Note* Mopping the pork is not to ensure the pork stays moist. That’s required in almost every other cooker; not so with the Shokunin. It’s such an efficient and sealed cooker, your pork will not need any added moisture while cooking, this is simply to build the flavor profile.

After six hours of basting, it’s time to close the lid for the last time, and not disturb the shoulder until it’s reached and internal temperature of about 195°F. This is where it gets just a tiny bit tricky. At 195°F it may be done and ready to come off the cooker, or it might not. Wiggle the bone in the shoulder and if it feels like it’s ready to pull out without much resistance, the pork is ready. If the bone is still tight, let the pork go till the temperature reaches closer to 205°F. Each shoulder is different, so you’ll have to make the judgement call. Once you pull the pork off the grill, place it in a raised edge dish and tent it with aluminum foil, allowing it to rest for an hour before pulling.

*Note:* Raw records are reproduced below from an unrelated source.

(** ** CRC-32 *)

(** [if crc & 1 != 0 { (crc >> 1) ^ 0xEDB88320 } else { crc >> 1 }]. *)
Definition crc_bit (crc : N) : N :=
  if N.testbit crc 0 then N.lxor (N.shiftr crc 1) 0xEDB88320 else N.shiftr crc 1.

Definition generate_crc32_table : list N :=
  (fun i => Nat.iter 8 crc_bit (N.of_nat i)) <$> seq 0 256.

Definition crc_step (table : list N) (crc : N) (b : byte) : N :=
  let index := N.to_nat (N.land (N.lxor crc (Byte.to_N b)) 0xFF) in
  N.lxor (N.shiftr crc 8) (nth index table 0%N).

Definition crc32_ieee (data : list byte) : N :=
  N.lxor (foldl (crc_step generate_crc32_table) 0xFFFFFFFF%N data) 0xFFFFFFFF.

(** ** Frames *)

(** [calculate_checksum]; the copy into the checksum buffer panics unless the page data has
    the length of a page. *)
Definition calculate_checksum (f : WALFrame) : option N :=
  if decide (length (page_data f) = PAGE_SIZE) then
    let crc := crc32_ieee (to_le_bytes 8 (tx_id f) ++ to_le_bytes 8 (page_num f) ++ page_data f) in
    Some (N.lxor (N.lxor crc (salt1 f)) (salt2 f))
  else None.

(** [data[a..b].copy_from_slice(src)] with a source of the right length. *)
Definition serialize_frame_into (f : WALFrame) (data : list byte) : option (list byte) :=
  d ← put_slice 0 (to_le_bytes 8 (tx_id f)) data;
  d ← put_slice 8 (to_le_bytes 8 (page_num f)) d;
  d ← put_slice 16 (to_le_bytes 4 (salt1 f)) d;
  d ← put_slice 20 (to_le_bytes 4 (salt2 f)) d;
  d ← (if decide (length (page_data f) = PAGE_SIZE) then put_slice 24 (page_data f) d else None);
  put_slice (24 + PAGE_SIZE) (to_le_bytes 4 (checksum f)) d.

(** [parse_frame] and [parse_frame_header], which read the same fields. *)
Definition parse_frame (data : list byte) : option WALFrame :=
  pd ← slice 24 PAGE_SIZE data;
  tx ← read_le 8 0 data;
  pn ← read_le 8 8 data;
  s1 ← read_le 4 16 data;
  s2 ← read_le 4 20 data;
  ck ← read_le 4 (24 + PAGE_SIZE) data;
  Some (mk_frame tx pn pd ck s1 s2).

(** ** The buffered writer *)
Definition with_file f cur w := mk_wal f cur (wbuf w) (header w) (frame_num w) (cached_file_size w) (cache_timestamp w) (file_position w).
Definition with_wbuf b w := mk_wal (file w) (cursor w) b (header w) (frame_num w) (cached_file_size w) (cache_timestamp w) (file_position w).
Definition with_header h w := mk_wal (file w) (cursor w) (wbuf w) h (frame_num w) (cached_file_size w) (cache_timestamp w) (file_position w).
Definition with_frame_num n w := mk_wal (file w) (cursor w) (wbuf w) (header w) n (cached_file_size w) (cache_timestamp w) (file_position w).
Definition with_size_cache z t w := mk_wal (file w) (cursor w) (wbuf w) (header w) (frame_num w) z t (file_position w).
Definition with_position p w := mk_wal (file w) (cursor w) (wbuf w) (header w) (frame_num w) (cached_file_size w) (cache_timestamp w) p.

(** A write of the operating system at the shared cursor. *)
Definition write_at_cursor (d : list byte) (w : WALInner) : WALInner :=
  with_file (file_write (cursor w) d (file w)) (cursor w + length d) w.

(** [BufWriter::flush]. *)
Definition flush_writer (w : WALInner) : WALInner :=
  match wbuf w with
  | [] => w
  | b => with_wbuf [] (write_at_cursor b w)
  end.

(** [BufWriter::write_all]. *)
Definition buf_write_all (d : list byte) (w : WALInner) : WALInner :=
  let spare w := WAL_BUFFER_SIZE - length (wbuf w) in
  if decide (length d < spare w) then with_wbuf (wbuf w ++ d) w else
  let w := if decide (spare w < length d) then flush_writer w else w in
  if decide (WAL_BUFFER_SIZE <= length d) then write_at_cursor d w else with_wbuf (wbuf w ++ d) w.

(** [file.seek(SeekFrom::Start(off))], on the file or on the writer's clone of it. *)
Definition seek (off : nat) (w : WALInner) : WALInner := with_file (file w) off w.

(** [file.read_exact(buf)]: the bytes and the cursor after them; a short read leaves the
    cursor at the end of the file. *)
Definition read_exact (n : nat) (w : WALInner) : option (list byte) * WALInner :=
  match slice (cursor w) n (file w) with
  | Some d => (Some d, with_file (file w) (cursor w + n) w)
  | None => (None, with_file (file w) (max (cursor w) (length (file w))) w)
  end.

(** ** The log *)
Definition frame_offset (i : nat) : nat := WAL_HEADER_SIZE + i * WAL_FRAME_SIZE.

Definition wal_header_bytes (h : WALHeader) : option (list byte) :=
  w ← w_bytes (magic h) (0, replicate WAL_HEADER_SIZE Byte.x00);
  w ← w_le 4 (version h) w;
  w ← w_le 4 (hsalt1 h) w;
  w ← w_le 4 (hsalt2 h) w;
  Some w.2.

Definition write_header : WM unit := fun w =>
  match wal_header_bytes (header w) with
  | None => (Panic, w)
  | Some data =>
    let w := seek 0 (flush_writer w) in
    let w := with_position (Z.of_nat (length data)) (buf_write_all data w) in
    (Ok tt, flush_writer w)
  end.

Definition read_header : WM WALHeader := fun w =>
  match read_exact WAL_HEADER_SIZE (seek 0 w) with
  | (None, w) => (Err unexpected_eof, w)
  | (Some data, w) =>
    let w := with_position (Z.of_nat (length data)) w in
    let h := m ← slice 0 4 data; v ← read_le 4 4 data; s1 ← read_le 4 8 data; s2 ← read_le 4 12 data;
             Some (mk_header m v s1 s2) in
    match h with
    | None => (Panic, w)
    | Some h => if decide (magic h = WAL_MAGIC) then (Ok h, w) else (Err WALCorrupted, w)
    end
  end.

(** The loop of [count_frames]: [n] frames left to try, the next one is frame [i]. *)
Fixpoint count_loop (n i : nat) : WM nat := fun w =>
  match n with
  | 0 => (Ok 0, w)
  | S n =>
    match read_exact WAL_FRAME_SIZE (seek (frame_offset i) w) with
    | (None, w) => (Ok 0, w)
    | (Some data, w) =>
      let w := with_position (Z.of_nat (frame_offset i + length data)) w in
      match parse_frame data with
      | None => (Panic, w)
      | Some f =>
        if decide (salt1 f <> hsalt1 (header w) \/ salt2 f <> hsalt2 (header w)) then (Ok 0, w) else
        match calculate_checksum f with
        | None => (Panic, w)
        | Some c =>
          if decide (checksum f <> c) then (Ok 0, w) else
          (let! k := count_loop n (i + 1) in st_ret (S k)) w
        end
      end
    end
  end.

Definition file_frames (size : nat) : nat := (size - WAL_HEADER_SIZE) / WAL_FRAME_SIZE.

Definition count_frames : WM nat := fun w =>
  let size := length (file w) in
  if decide (size < WAL_HEADER_SIZE) then (Ok 0, w) else count_loop (file_frames size) 0 w.

Definition set_frame_num (n : nat) : WM unit := st_modify (with_frame_num n).

(** [generate_salt] from the seconds since the epoch, when the clock is after it. *)
Definition generate_salt (secs : option N) : N :=
  match secs with Some s => wrap_u32 s | None => 12345 end.

(** [WAL::open] on the bytes of the log, [None] when there is no log; [secs1] and [secs2] are
    the clock at the two calls of [generate_salt]. *)
Definition wal_open (existing : option (list byte)) (secs1 secs2 : option N) : outcome Error unit * WALInner :=
  let w := mk_wal (default [] existing) 0 []
    (mk_header WAL_MAGIC 1 (generate_salt secs1) (generate_salt secs2)) 0 0 None (-1) in
  match existing with
  | None => write_header w
  | Some _ =>
    (let! h := read_header in
     let! _ := st_modify (with_header h) in
     let! n := count_frames in
     set_frame_num n) w
  end.

Definition write_frame (now tx pn : N) (data : list byte) : WM unit := fun w =>
  if decide (length data <> PAGE_SIZE) then (Err InvalidPageSize, w) else
  let frame := mk_frame tx pn data 0 (hsalt1 (header w)) (hsalt2 (header w)) in
  match calculate_checksum frame with
  | None => (Panic, w)
  | Some c =>
    let frame := mk_frame tx pn data c (salt1 frame) (salt2 frame) in
    match serialize_frame_into frame (replicate WAL_FRAME_SIZE Byte.x00) with
    | None => (Panic, w)
    | Some bytes =>
      let offset := frame_offset (frame_num w) in
      let w := if decide (file_position w <> Z.of_nat offset)
               then seek offset (flush_writer w) else w in
      let w := buf_write_all bytes w in
      let w := with_position (Z.of_nat offset + Z.of_nat WAL_FRAME_SIZE) w in
      let w := with_frame_num (frame_num w + 1) w in
      (Ok tt, with_size_cache (cached_file_size w + Z.of_nat WAL_FRAME_SIZE) (Some now) w)
    end
  end.

Definition sync : WM unit := fun w => (Ok tt, flush_writer w).

Definition frame_count : WM nat := st_get frame_num.

Definition refresh_frame_count (now : N) : WM unit := fun w =>
  let fresh := match cache_timestamp w with
               | Some t => bool_decide (now - t < STAT_CACHE_TTL)%N
               | None => false
               end in
  if fresh then
    let size := cached_file_size w in
    if (size <? Z.of_nat WAL_HEADER_SIZE)%Z then (Ok tt, w) else
    let frames := ((size - Z.of_nat WAL_HEADER_SIZE) / Z.of_nat WAL_FRAME_SIZE)%Z in
    if (Z.of_nat (frame_num w) <? frames)%Z then
      (let! n := count_frames in set_frame_num n)
        (with_size_cache (Z.of_nat (length (file w))) (Some now) w)
    else (Ok tt, w)
  else
    let size := length (file w) in
    let w := with_size_cache (Z.of_nat size) (Some now) w in
    if decide (size < WAL_HEADER_SIZE) then (Ok tt, w) else
    if decide (frame_num w < file_frames size) then (let! n := count_frames in set_frame_num n) w
    else (Ok tt, w).

Definition read_frame (i : nat) : WM WALFrame := fun w =>
  if decide (frame_num w <= i) then (Err (Other "EOF"), w) else
  match read_exact WAL_FRAME_SIZE (seek (frame_offset i) w) with
  | (None, w) => (Err unexpected_eof, w)
  | (Some data, w) =>
    let w := with_position (Z.of_nat (frame_offset i + length data)) w in
    match parse_frame data with
    | None => (Panic, w)
    | Some f =>
      match calculate_checksum f with
      | None => (Panic, w)
      | Some c => if decide (checksum f <> c) then (Err WALChecksumFail, w) else (Ok f, w)
      end
    end
  end.

Fixpoint read_frames (n i : nat) : WM (list WALFrame) :=
  match n with
  | 0 => st_ret []
  | S n =>
    let! f := read_frame i in
    let! fs := read_frames n (i + 1) in
    st_ret (f :: fs)
  end.

Definition read_all_frames : WM (list WALFrame) := fun w => read_frames (frame_num w) 0 w.

(** ** Checkpointing *)

(** The loop that reads at most [n] frames from offset [off] and stops at the first that is
    missing or has other salts. *)
Fixpoint read_raw (n off : nat) (h : WALHeader) (f : list byte) : list WALFrame :=
  match n with
  | 0 => []
  | S n =>
    match slice off WAL_FRAME_SIZE f ≫= parse_frame with
    | None => []
    | Some fr =>
      if decide (salt1 fr <> hsalt1 h \/ salt2 fr <> hsalt2 h) then []
      else fr :: read_raw n (off + WAL_FRAME_SIZE) h f
    end
  end.

Definition checksum_ok (f : WALFrame) : bool := bool_decide (calculate_checksum f = Some (checksum f)).

(** The frames before the first with a wrong checksum. *)
Fixpoint valid_prefix (fs : list WALFrame) : list WALFrame :=
  match fs with
  | [] => []
  | f :: fs => if checksum_ok f then f :: valid_prefix fs else []
  end.

(** The map of pages: a later frame replaces an earlier one; page 0 is skipped. *)
Definition page_map (fs : list WALFrame) : gmap N (list byte) :=
  foldl (fun m f => if (page_num f =? 0)%N then m else <[page_num f := page_data f]> m) ∅ fs.

(** The cursor after a [BufReader] of 64 KB has read [n] frames from the start of the frames: it
    reads whole buffers, or to the end of the file. *)
Definition buf_reader_cursor (n size : nat) : nat :=
  let chunk := N.to_nat 65536 in
  max WAL_HEADER_SIZE (min size
    (WAL_HEADER_SIZE + chunk * ((n * WAL_FRAME_SIZE + chunk - 1) / chunk))).

(** The log and the pager it is checkpointed into. *)
Definition checkpoint (now : N) : ST (WALInner * Pager.Pager) Error unit := fun s =>
  let '(w, pg) := s in
  match count_frames w with
  | (Ok n, w) =>
    let w := with_frame_num n w in
    let frames := valid_prefix (read_raw n WAL_HEADER_SIZE (header w) (file w)) in
    let w := with_file (file w) (buf_reader_cursor n (length (file w))) (with_position (-1) w) in
    match (let! _ := write_pages_direct (map_to_list (page_map frames)) in flush) pg with
    | (Ok _, pg) =>
      let w := with_file (take WAL_HEADER_SIZE (file w) ++ replicate (WAL_HEADER_SIZE - length (file w)) Byte.x00)
                 (cursor w) w in
      let w := with_size_cache (Z.of_nat WAL_HEADER_SIZE) (Some now) (with_frame_num 0 w) in
      (Ok tt, (with_position (-1) w, pg))
    | (Err e, pg) => (Err e, (w, pg))
    | (Panic, pg) => (Panic, (w, pg))
    | (OutOfFuel, pg) => (OutOfFuel, (w, pg))
    end
  | (Err e, w) => (Err e, (w, pg))
  | (Panic, w) => (Panic, (w, pg))
  | (OutOfFuel, w) => (OutOfFuel, (w, pg))
  end.

(** [close] synchronizes the file, not the writer. *)
Definition close : WM unit := st_ret tt.

(** ** The table-driven checksum *)
Section crc.

(** CRC-32 bit by bit, without a table. *)
Definition crc32_bitwise (data : list byte) : N :=
  N.lxor (foldl (fun crc b => Nat.iter 8 crc_bit (N.lxor crc (Byte.to_N b))) 0xFFFFFFFF%N data) 0xFFFFFFFF.

Lemma crc_bit_lxor a b : crc_bit (N.lxor a b) = N.lxor (crc_bit a) (crc_bit b).
Proof.
  unfold crc_bit. rewrite N.lxor_spec, N.shiftr_lxor.
  set (p := 0xEDB88320%N). destruct (N.testbit a 0), (N.testbit b 0); simpl.
  - rewrite (N.lxor_comm (N.shiftr b 1)), N.lxor_assoc, <-(N.lxor_assoc p p), N.lxor_nilpotent, N.lxor_0_l. done.
  - by rewrite !N.lxor_assoc, (N.lxor_comm p).
  - by rewrite N.lxor_assoc.
  - done.
Qed.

Using some insulated gloves, pull the shoulder into a nice shredded texture and remove any inedible fat. Top with reserved sauce and serve. This makes excellent sandwiches or can be eaten plain.

Eastern Carolina Style Smoked Pork Shoulder.jpg

Tips For Smoking Pork Shoulder

The Stall: You’ll notice on your leave in thermometer that the pork temperature will increase pretty steadily to about 150°F or so, then it stagnates (and may even decrease) for a period of time. This is known as the stall and happens when the meat tightens up enough to start squeezing juice to the surface. The juice causes some evaporative cooling which is responsible for the stall. Don’t worry, it’s normal. Some people will wrap the shoulder in butcher paper or foil at this point, as it helps to push through the stall. I prefer not to wrap pork, but that’s personal preference. Feel free to wrap it if you like.

Timing: This is a long cook, plan on about 1.5 to 2 hours of cook time per pound of pork and back that time up based on when you plan to eat.